EXERCISE DETAILS
Reproduce every entry exactly as written.

RECORDS SUPPLIED
= = = = =
Lemma alter_alter (f g : A → A) l i : alter f i (alter g i l) = alter (f ∘ g) i l.
Proof. revert i. induction l as [|y l IH]; intros [|i]; simpl; try done. f_equal. apply IH. Qed.

Lemma NoDup_head l x : NoDup l → head l = Some x → l = x :: tail l ∧ x ∉ tail l.
Proof. intros Hnd Hh. destruct l; simplify_eq/=. by apply NoDup_cons in Hnd as [? _]. Qed.

Lemma head_lookup l : head l = l !! 0%nat.
Proof. by destruct l. Qed.
End arrays.

(** ** What the threads of a system hold

    [f pc] is what a thread at [pc] holds; [holdings] is what all of them hold. *)
Section holdings.
Context {A B : Type} (f : A → list B).
Implicit Types (l : list A).

Definition holdings l : list B := l ≫= f.

Lemma holdings_app l1 l2 : holdings (l1 ++ l2) = holdings l1 ++ holdings l2.
Proof. apply bind_app. Qed.

Lemma holdings_none l : (∀ x, x ∈ l → f x = []) → holdings l = [].
Proof.
  unfold holdings. induction l as [|x l IH]; intros H; [done|].
  rewrite bind_cons, (H x), IH by set_solver. done.
Qed.

Lemma holdings_replicate n x : f x = [] → holdings (replicate n x) = [].
Proof. intros Hx. apply holdings_none. by intros y [-> _]%elem_of_replicate. Qed.

(** One thread moves: what it held is exchanged for what it holds now. *)
Lemma holdings_insert l i x y :
  l !! i = Some y → f y ++ holdings (<[i := x]> l) ≡ₚ f x ++ holdings l.
Proof.
  intros Hi. unfold holdings. rewrite <-!bind_cons. by rewrite (insert_permutation l i x y Hi).
Qed.

Lemma holdings_insert_length l i x y :
  l !! i = Some y →
  (length (f y) + length (holdings (<[i := x]> l)) = length (f x) + length (holdings l))%nat.
Proof. intros Hi. rewrite <-!length_app. by rewrite (holdings_insert l i x y Hi). Qed.

Lemma elem_of_holdings l b : b ∈ holdings l ↔ ∃ i x, l !! i = Some x ∧ b ∈ f x.
Proof.
  unfold holdings. rewrite list_elem_of_bind. split.
  - intros (x & Hb & [i Hi]%list_elem_of_lookup). eauto.
  - intros (i & x & Hi & Hb). exists x. split; [done|]. by apply list_elem_of_lookup_2 with i.
Qed.

(** Two threads that hold the same thing are the same thread. *)
Lemma holdings_unique l i j x y b :
  NoDup (holdings l) → l !! i = Some x → l !! j = Some y → b ∈ f x → b ∈ f y → i = j.
Proof.
  revert i j. induction l as [|z l IH]; intros i j Hnd Hi Hj Hx Hy; [done|].
  unfold holdings in Hnd. rewrite bind_cons in Hnd. apply NoDup_app in Hnd as (_ & Hd & Hnd).
  destruct i as [|i], j as [|j]; simplify_eq/=; [done| | |f_equal; eauto];
    exfalso; eapply Hd; eauto; apply elem_of_holdings; eauto.
Qed.
End holdings.

(** ** Permutations by counting

    Goals and hypotheses [l ≡ₚ l'] over concatenations become equations between
    the numbers of occurrences of an arbitrary element. *)
Definition occ {A} `{EqDecision A} (x : A) (l : list A) : nat := length (filter (λ y, y = x) l).

Lemma occ_app {A} `{EqDecision A} (x : A) l1 l2 : occ x (l1 ++ l2) = (occ x l1 + occ x l2)%nat.
Proof. unfold occ. by rewrite filter_app, length_app. Qed.

Lemma occ_cons {A} `{EqDecision A} (x y : A) l : occ x (y :: l) = (occ x [y] + occ x l)%nat.
Proof. apply (occ_app x [y] l). Qed.

Lemma occ_nil {A} `{EqDecision A} (x : A) : occ x [] = 0%nat.
Proof. done. Qed.

Lemma Permutation_occ {A} `{EqDecision A} (l1 l2 : list A) :
  l1 ≡ₚ l2 ↔ ∀ x, occ x l1 = occ x l2.
Proof.
  unfold occ. split; [intros H x; by rewrite H|]. revert l2. induction l1 as [|y l1 IH]; intros l2 H.
  - destruct l2 as [|z l2]; [done|]. specialize (H z). rewrite filter_cons_True in H by done. done.
  - assert (Hin : y ∈ l2).
    { destruct (decide (y ∈ l2)) as [|Hni]; [done|]. specialize (H y).
      rewrite filter_cons_True in H by done. destruct (filter (λ z, z = y) l2) as [|z k] eqn:E; [done|].
      assert (Hz : z ∈ filter (λ z, z = y) l2) by (rewrite E; left).
      apply list_elem_of_filter in Hz as [-> ?]. done. }
    apply elem_of_Permutation in Hin as [k Hk]. rewrite Hk. f_equiv. apply IH. intros x.
    specialize (H x). rewrite Hk in H. rewrite !filter_cons in H. case_decide; cbn in H; lia.
Qed.

Ltac count_perm :=
  apply Permutation_occ; let y := fresh "y" in intros y;
  repeat match goal with
  | H : ?l1 ≡ₚ ?l2 |- _ => apply Permutation_occ with (x := y) in H
  end;
  repeat match goal with
  | H : context [occ y (_ ++ _)] |- _ => rewrite occ_app in H
  | |- context [occ y (_ ++ _)] => rewrite occ_app
  end;
  rewrite ?occ_nil in *; lia.

(** Reduces a lookup in an updated array to the cases of the index. *)
Ltac insert_cases :=
  rewrite ?lookup_insert_decide by (rewrite ?length_insert; done);
  repeat case_decide; subst; try congruence; try done.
= = = = =
EXERCISE ANSWER
Lemma alter_alter (f g : A → A) l i : alter f i (alter g i l) = alter (f ∘ g) i l.
Proof. revert i. induction l as [|y l IH]; intros [|i]; simpl; try done. f_equal. apply IH. Qed.

Lemma NoDup_head l x : NoDup l → head l = Some x → l = x :: tail l ∧ x ∉ tail l.
Proof. intros Hnd Hh. destruct l; simplify_eq/=. by apply NoDup_cons in Hnd as [? _]. Qed.

Lemma head_lookup l : head l = l !! 0%nat.
Proof. by destruct l. Qed.
End arrays.

(** ** What the threads of a system hold

    [f pc] is what a thread at [pc] holds; [holdings] is what all of them hold. *)
Section holdings.
Context {A B : Type} (f : A → list B).
Implicit Types (l : list A).

Definition holdings l : list B := l ≫= f.

Lemma holdings_app l1 l2 : holdings (l1 ++ l2) = holdings l1 ++ holdings l2.
Proof. apply bind_app. Qed.

Lemma holdings_none l : (∀ x, x ∈ l → f x = []) → holdings l = [].
Proof.
  unfold holdings. induction l as [|x l IH]; intros H; [done|].
  rewrite bind_cons, (H x), IH by set_solver. done.
Qed.

Lemma holdings_replicate n x : f x = [] → holdings (replicate n x) = [].
Proof. intros Hx. apply holdings_none. by intros y [-> _]%elem_of_replicate. Qed.

(** One thread moves: what it held is exchanged for what it holds now. *)
Lemma holdings_insert l i x y :
  l !! i = Some y → f y ++ holdings (<[i := x]> l) ≡ₚ f x ++ holdings l.
Proof.
  intros Hi. unfold holdings. rewrite <-!bind_cons. by rewrite (insert_permutation l i x y Hi).
Qed.

Lemma holdings_insert_length l i x y :
  l !! i = Some y →
  (length (f y) + length (holdings (<[i := x]> l)) = length (f x) + length (holdings l))%nat.
Proof. intros Hi. rewrite <-!length_app. by rewrite (holdings_insert l i x y Hi). Qed.

Lemma elem_of_holdings l b : b ∈ holdings l ↔ ∃ i x, l !! i = Some x ∧ b ∈ f x.
Proof.
  unfold holdings. rewrite list_elem_of_bind. split.
  - intros (x & Hb & [i Hi]%list_elem_of_lookup). eauto.
  - intros (i & x & Hi & Hb). exists x. split; [done|]. by apply list_elem_of_lookup_2 with i.
Qed.

(** Two threads that hold the same thing are the same thread. *)
Lemma holdings_unique l i j x y b :
  NoDup (holdings l) → l !! i = Some x → l !! j = Some y → b ∈ f x → b ∈ f y → i = j.
Proof.
  revert i j. induction l as [|z l IH]; intros i j Hnd Hi Hj Hx Hy; [done|].
  unfold holdings in Hnd. rewrite bind_cons in Hnd. apply NoDup_app in Hnd as (_ & Hd & Hnd).
  destruct i as [|i], j as [|j]; simplify_eq/=; [done| | |f_equal; eauto];
    exfalso; eapply Hd; eauto; apply elem_of_holdings; eauto.
Qed.
End holdings.

(** ** Permutations by counting

    Goals and hypotheses [l ≡ₚ l'] over concatenations become equations between
    the numbers of occurrences of an arbitrary element. *)
Definition occ {A} `{EqDecision A} (x : A) (l : list A) : nat := length (filter (λ y, y = x) l).

Lemma occ_app {A} `{EqDecision A} (x : A) l1 l2 : occ x (l1 ++ l2) = (occ x l1 + occ x l2)%nat.
Proof. unfold occ. by rewrite filter_app, length_app. Qed.

Lemma occ_cons {A} `{EqDecision A} (x y : A) l : occ x (y :: l) = (occ x [y] + occ x l)%nat.
Proof. apply (occ_app x [y] l). Qed.

Lemma occ_nil {A} `{EqDecision A} (x : A) : occ x [] = 0%nat.
Proof. done. Qed.

Lemma Permutation_occ {A} `{EqDecision A} (l1 l2 : list A) :
  l1 ≡ₚ l2 ↔ ∀ x, occ x l1 = occ x l2.
Proof.
  unfold occ. split; [intros H x; by rewrite H|]. revert l2. induction l1 as [|y l1 IH]; intros l2 H.
  - destruct l2 as [|z l2]; [done|]. specialize (H z). rewrite filter_cons_True in H by done. done.
  - assert (Hin : y ∈ l2).
    { destruct (decide (y ∈ l2)) as [|Hni]; [done|]. specialize (H y).
      rewrite filter_cons_True in H by done. destruct (filter (λ z, z = y) l2) as [|z k] eqn:E; [done|].
      assert (Hz : z ∈ filter (λ z, z = y) l2) by (rewrite E; left).
      apply list_elem_of_filter in Hz as [-> ?]. done. }
    apply elem_of_Permutation in Hin as [k Hk]. rewrite Hk. f_equiv. apply IH. intros x.
    specialize (H x). rewrite Hk in H. rewrite !filter_cons in H. case_decide; cbn in H; lia.
Qed.

Ltac count_perm :=
  apply Permutation_occ; let y := fresh "y" in intros y;
  repeat match goal with
  | H : ?l1 ≡ₚ ?l2 |- _ => apply Permutation_occ with (x := y) in H
  end;
  repeat match goal with
  | H : context [occ y (_ ++ _)] |- _ => rewrite occ_app in H
  | |- context [occ y (_ ++ _)] => rewrite occ_app
  end;
  rewrite ?occ_nil in *; lia.

(** Reduces a lookup in an updated array to the cases of the index. *)
Ltac insert_cases :=
  rewrite ?lookup_insert_decide by (rewrite ?length_insert; done);
  repeat case_decide; subst; try congruence; try done.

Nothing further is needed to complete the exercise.